Commit graph

51 commits

Author SHA1 Message Date
Joey Hess
904be4e6be
add --branch option to git-annex find and mildly deprecate findref in favor of it
No deprecation warning at run time, just one on the man page.

One thing findref remains able to do that find cannot is to run in a bare
repo. Find was made to refuse to run in a bare repo because it seemed
confusing for it to not list any files ever in that situation. It would be
better for find --branch to work in a bare repo but not without --branch
but I don't currently have a way to do that.

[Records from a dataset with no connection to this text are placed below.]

Definition set_reservation (x : SequenceReservation) (s : SequenceSchedulingState) : SequenceSchedulingState :=
  mkScheduling (seq_id s) x (cursor s) (block_table s) (executed_frontier s)
    (parent_hash s) (pending_hash_tokens s).
Definition set_cursor (x : SequenceScheduleCursor) (s : SequenceSchedulingState) : SequenceSchedulingState :=
  mkScheduling (seq_id s) (reservation s) x (block_table s) (executed_frontier s)
    (parent_hash s) (pending_hash_tokens s).
Definition set_block_table (x : BlockTable) (s : SequenceSchedulingState) : SequenceSchedulingState :=
  mkScheduling (seq_id s) (reservation s) (cursor s) x (executed_frontier s)
    (parent_hash s) (pending_hash_tokens s).
Definition set_executed_frontier (x : Z) (s : SequenceSchedulingState) : SequenceSchedulingState :=
  mkScheduling (seq_id s) (reservation s) (cursor s) (block_table s) x (parent_hash
    s) (pending_hash_tokens s).
Definition set_parent_hash (x : Z) (s : SequenceSchedulingState) : SequenceSchedulingState :=
  mkScheduling (seq_id s) (reservation s) (cursor s) (block_table s)
    (executed_frontier s) x (pending_hash_tokens s).
Definition set_pending_hash_tokens (x : list Z) (s : SequenceSchedulingState) : SequenceSchedulingState :=
  mkScheduling (seq_id s) (reservation s) (cursor s) (block_table s)
    (executed_frontier s) (parent_hash s) x.

Record RequestState := mkRequestState {
  request_id : string;
  initial_prompt_tokens : list Z;
  prompt_tokens : list Z;
  status : RequestStatus;
  generated_tokens : list Z;
  sampling : SamplingParams;
  max_context_len : Z;
  sink : Z;
  scheduling : option SequenceSchedulingState;
}.

Definition set_prompt_tokens (x : list Z) (s : RequestState) : RequestState :=
  mkRequestState (request_id s) (initial_prompt_tokens s) x (status s)
    (generated_tokens s) (sampling s) (max_context_len s) (sink s) (scheduling s).
Definition set_status (x : RequestStatus) (s : RequestState) : RequestState :=
  mkRequestState (request_id s) (initial_prompt_tokens s) (prompt_tokens s) x
    (generated_tokens s) (sampling s) (max_context_len s) (sink s) (scheduling s).
Definition set_generated_tokens (x : list Z) (s : RequestState) : RequestState :=
  mkRequestState (request_id s) (initial_prompt_tokens s) (prompt_tokens s) (status
    s) x (sampling s) (max_context_len s) (sink s) (scheduling s).
Definition set_scheduling (x : option SequenceSchedulingState) (s : RequestState) : RequestState :=
  mkRequestState (request_id s) (initial_prompt_tokens s) (prompt_tokens s) (status
    s) (generated_tokens s) (sampling s) (max_context_len s) (sink s) x.

Record BatchBuildContext := mkCtx {
  ctx_batch : ScheduledBatch;
  ctx_token_budget : Z;
  ctx_block_size : Z;
  sampling_set : bool;
}.


Record Scheduler := mkScheduler {
  engine_config_ : EngineConfig;
  heap : gmap Z RequestState;
  next_ptr : Z;
  requests_ : gmap string Z;
  waiting_ : list Z;
  skip_ : list Z;
  running_ : list Z;
  by_seq_id_ : gmap Z Z;
  admission_paused_ : bool;
  block_shortage_pending_ : bool;
  accepting_ : bool;
  next_batch_id_ : Z;
  next_seq_id_ : Z;
  kv : KvState;
  shutdown_requested_ : bool;
  shutdown_done_sent_ : bool;
  shutdown_in : option nat;
  expired : gset Z;
  events : list (Z * Result GeneratedToken);
  released_sequences : list Z;
}.

Definition set_heap (x : gmap Z RequestState) (s : Scheduler) : Scheduler :=
  mkScheduler (engine_config_ s) x (next_ptr s) (requests_ s) (waiting_ s) (skip_ s)
    (running_ s) (by_seq_id_ s) (admission_paused_ s) (block_shortage_pending_ s)
    (accepting_ s) (next_batch_id_ s) (next_seq_id_ s) (kv s) (shutdown_requested_
    s) (shutdown_done_sent_ s) (shutdown_in s) (expired s) (events s)
    (released_sequences s).
Definition set_next_ptr (x : Z) (s : Scheduler) : Scheduler :=
  mkScheduler (engine_config_ s) (heap s) x (requests_ s) (waiting_ s) (skip_ s)
    (running_ s) (by_seq_id_ s) (admission_paused_ s) (block_shortage_pending_ s)
    (accepting_ s) (next_batch_id_ s) (next_seq_id_ s) (kv s) (shutdown_requested_
    s) (shutdown_done_sent_ s) (shutdown_in s) (expired s) (events s)
    (released_sequences s).
Definition set_requests (x : gmap string Z) (s : Scheduler) : Scheduler :=
  mkScheduler (engine_config_ s) (heap s) (next_ptr s) x (waiting_ s) (skip_ s)
    (running_ s) (by_seq_id_ s) (admission_paused_ s) (block_shortage_pending_ s)
    (accepting_ s) (next_batch_id_ s) (next_seq_id_ s) (kv s) (shutdown_requested_
    s) (shutdown_done_sent_ s) (shutdown_in s) (expired s) (events s)
    (released_sequences s).
Definition set_waiting (x : list Z) (s : Scheduler) : Scheduler :=
  mkScheduler (engine_config_ s) (heap s) (next_ptr s) (requests_ s) x (skip_ s)
    (running_ s) (by_seq_id_ s) (admission_paused_ s) (block_shortage_pending_ s)
    (accepting_ s) (next_batch_id_ s) (next_seq_id_ s) (kv s) (shutdown_requested_
    s) (shutdown_done_sent_ s) (shutdown_in s) (expired s) (events s)
    (released_sequences s).
Definition set_skip (x : list Z) (s : Scheduler) : Scheduler :=
  mkScheduler (engine_config_ s) (heap s) (next_ptr s) (requests_ s) (waiting_ s) x
    (running_ s) (by_seq_id_ s) (admission_paused_ s) (block_shortage_pending_ s)
    (accepting_ s) (next_batch_id_ s) (next_seq_id_ s) (kv s) (shutdown_requested_
    s) (shutdown_done_sent_ s) (shutdown_in s) (expired s) (events s)
    (released_sequences s).
Definition set_running (x : list Z) (s : Scheduler) : Scheduler :=
  mkScheduler (engine_config_ s) (heap s) (next_ptr s) (requests_ s) (waiting_ s)
    (skip_ s) x (by_seq_id_ s) (admission_paused_ s) (block_shortage_pending_ s)
    (accepting_ s) (next_batch_id_ s) (next_seq_id_ s) (kv s) (shutdown_requested_
    s) (shutdown_done_sent_ s) (shutdown_in s) (expired s) (events s)
    (released_sequences s).
Definition set_by_seq_id (x : gmap Z Z) (s : Scheduler) : Scheduler :=
  mkScheduler (engine_config_ s) (heap s) (next_ptr s) (requests_ s) (waiting_ s)
    (skip_ s) (running_ s) x (admission_paused_ s) (block_shortage_pending_ s)
    (accepting_ s) (next_batch_id_ s) (next_seq_id_ s) (kv s) (shutdown_requested_
    s) (shutdown_done_sent_ s) (shutdown_in s) (expired s) (events s)
    (released_sequences s).
Definition set_admission_paused (x : bool) (s : Scheduler) : Scheduler :=
  mkScheduler (engine_config_ s) (heap s) (next_ptr s) (requests_ s) (waiting_ s)
    (skip_ s) (running_ s) (by_seq_id_ s) x (block_shortage_pending_ s) (accepting_
    s) (next_batch_id_ s) (next_seq_id_ s) (kv s) (shutdown_requested_ s)
    (shutdown_done_sent_ s) (shutdown_in s) (expired s) (events s)
    (released_sequences s).
Definition set_block_shortage_pending (x : bool) (s : Scheduler) : Scheduler :=
  mkScheduler (engine_config_ s) (heap s) (next_ptr s) (requests_ s) (waiting_ s)
    (skip_ s) (running_ s) (by_seq_id_ s) (admission_paused_ s) x (accepting_ s)
    (next_batch_id_ s) (next_seq_id_ s) (kv s) (shutdown_requested_ s)
    (shutdown_done_sent_ s) (shutdown_in s) (expired s) (events s)
    (released_sequences s).
Definition set_accepting (x : bool) (s : Scheduler) : Scheduler :=
  mkScheduler (engine_config_ s) (heap s) (next_ptr s) (requests_ s) (waiting_ s)
    (skip_ s) (running_ s) (by_seq_id_ s) (admission_paused_ s)
    (block_shortage_pending_ s) x (next_batch_id_ s) (next_seq_id_ s) (kv s)
    (shutdown_requested_ s) (shutdown_done_sent_ s) (shutdown_in s) (expired s)
    (events s) (released_sequences s).
Definition set_next_batch_id (x : Z) (s : Scheduler) : Scheduler :=
  mkScheduler (engine_config_ s) (heap s) (next_ptr s) (requests_ s) (waiting_ s)
    (skip_ s) (running_ s) (by_seq_id_ s) (admission_paused_ s)
    (block_shortage_pending_ s) (accepting_ s) x (next_seq_id_ s) (kv s)
    (shutdown_requested_ s) (shutdown_done_sent_ s) (shutdown_in s) (expired s)
    (events s) (released_sequences s).
Definition set_next_seq_id (x : Z) (s : Scheduler) : Scheduler :=
  mkScheduler (engine_config_ s) (heap s) (next_ptr s) (requests_ s) (waiting_ s)
    (skip_ s) (running_ s) (by_seq_id_ s) (admission_paused_ s)
    (block_shortage_pending_ s) (accepting_ s) (next_batch_id_ s) x (kv s)
    (shutdown_requested_ s) (shutdown_done_sent_ s) (shutdown_in s) (expired s)
    (events s) (released_sequences s).
Definition set_kv (x : KvState) (s : Scheduler) : Scheduler :=
  mkScheduler (engine_config_ s) (heap s) (next_ptr s) (requests_ s) (waiting_ s)
    (skip_ s) (running_ s) (by_seq_id_ s) (admission_paused_ s)
    (block_shortage_pending_ s) (accepting_ s) (next_batch_id_ s) (next_seq_id_ s) x
    (shutdown_requested_ s) (shutdown_done_sent_ s) (shutdown_in s) (expired s)
    (events s) (released_sequences s).
Definition set_shutdown_requested (x : bool) (s : Scheduler) : Scheduler :=
  mkScheduler (engine_config_ s) (heap s) (next_ptr s) (requests_ s) (waiting_ s)
    (skip_ s) (running_ s) (by_seq_id_ s) (admission_paused_ s)
    (block_shortage_pending_ s) (accepting_ s) (next_batch_id_ s) (next_seq_id_ s)
    (kv s) x (shutdown_done_sent_ s) (shutdown_in s) (expired s) (events s)
    (released_sequences s).
Definition set_shutdown_done_sent (x : bool) (s : Scheduler) : Scheduler :=
  mkScheduler (engine_config_ s) (heap s) (next_ptr s) (requests_ s) (waiting_ s)
    (skip_ s) (running_ s) (by_seq_id_ s) (admission_paused_ s)
    (block_shortage_pending_ s) (accepting_ s) (next_batch_id_ s) (next_seq_id_ s)
    (kv s) (shutdown_requested_ s) x (shutdown_in s) (expired s) (events s)
    (released_sequences s).
Definition set_shutdown_in (x : option nat) (s : Scheduler) : Scheduler :=
  mkScheduler (engine_config_ s) (heap s) (next_ptr s) (requests_ s) (waiting_ s)
    (skip_ s) (running_ s) (by_seq_id_ s) (admission_paused_ s)
    (block_shortage_pending_ s) (accepting_ s) (next_batch_id_ s) (next_seq_id_ s)
    (kv s) (shutdown_requested_ s) (shutdown_done_sent_ s) x (expired s) (events s)
    (released_sequences s).
Definition set_expired (x : gset Z) (s : Scheduler) : Scheduler :=
  mkScheduler (engine_config_ s) (heap s) (next_ptr s) (requests_ s) (waiting_ s)
    (skip_ s) (running_ s) (by_seq_id_ s) (admission_paused_ s)
    (block_shortage_pending_ s) (accepting_ s) (next_batch_id_ s) (next_seq_id_ s)
    (kv s) (shutdown_requested_ s) (shutdown_done_sent_ s) (shutdown_in s) x (events
    s) (released_sequences s).
Definition set_events (x : list (Z * Result GeneratedToken)) (s : Scheduler) : Scheduler :=
  mkScheduler (engine_config_ s) (heap s) (next_ptr s) (requests_ s) (waiting_ s)
    (skip_ s) (running_ s) (by_seq_id_ s) (admission_paused_ s)
    (block_shortage_pending_ s) (accepting_ s) (next_batch_id_ s) (next_seq_id_ s)
    (kv s) (shutdown_requested_ s) (shutdown_done_sent_ s) (shutdown_in s) (expired
    s) x (released_sequences s).
Definition set_released_sequences (x : list Z) (s : Scheduler) : Scheduler :=
  mkScheduler (engine_config_ s) (heap s) (next_ptr s) (requests_ s) (waiting_ s)
    (skip_ s) (running_ s) (by_seq_id_ s) (admission_paused_ s)
    (block_shortage_pending_ s) (accepting_ s) (next_batch_id_ s) (next_seq_id_ s)
    (kv s) (shutdown_requested_ s) (shutdown_done_sent_ s) (shutdown_in s) (expired
    s) (events s) x.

Probably a better solution would be to make git-annex in a bare repo
default to --branch master or something like that instead of --all.

This commit was sponsored by Denis Dzyubenko on Patreon.
2018-12-09 14:10:37 -04:00
Joey Hess
029ae8d4db
support findred and --branch with file matching options
* findref: Support file matching options: --include, --exclude,
  --want-get, --want-drop, --largerthan, --smallerthan, --accessedwithin
* Commands supporting --branch now apply file matching options --include,
  --exclude, --want-get, --want-drop to filenames from the branch.
  Previously, combining --branch with those would fail to match anything.
* add, import, findref: Support --time-limit.

This commit was sponsored by Jake Vosloo on Patreon.
2018-12-09 13:38:35 -04:00
Joey Hess
4a788fbb3b
sync --content now supports --hide-missing adjusted branches
This relies on git ls-files --with-tree, which I'm using in a way that
its man page does not document. Hm. I emailed the git list to try to get
the docs improved, but at least the git test suite does test the same
kind of use case I'm using here.

Performance impact when not in an adjusted branch is limited to some
additional MVar accesses, and a single git call to determine the name of
the current branch. So very minimal.

When in an adjusted branch, the performance impact is
in Annex.WorkTree.lookupFile, which starts doing an equal amount of work
for files that didn't exist as it already did for files that were
unlocked.

This commit was sponsored by Jochen Bartl on Patreon.
2018-10-19 17:51:25 -04:00
Joey Hess
53526136e8
move commandAction out of CmdLine.Seek
This is groundwork for nested seek loops, eg seeking over all files and
then performing commandActions on a list of remotes, which can be done
concurrently.

This commit was sponsored by Boyd Stephen Smith Jr. on Patreon.
2018-10-01 14:12:06 -04:00
Joey Hess
50217f62a1
avoid duplicate add action for v6 unlocked modified file
The new second pass sees the file as type changed because the first
pass's changes have typically not reached git yet. So, have to
explicitly check for unmodified files in the second pass.

Note that, if the file has been touched but not really modified,
the first pass will handle it, and so the second pass does nothing.

This commit was sponsored by Jochen Bartl on Patreon.
2018-09-12 15:20:34 -04:00
Joey Hess
2743224658
change v6 git-annex add of staged unmodified unlocked file
v6: When a file is unlocked but has not been modified, and the unlocking is
only staged, git-annex add did not lock it. Now it will, for consistency
with how modified files are handled and with v5.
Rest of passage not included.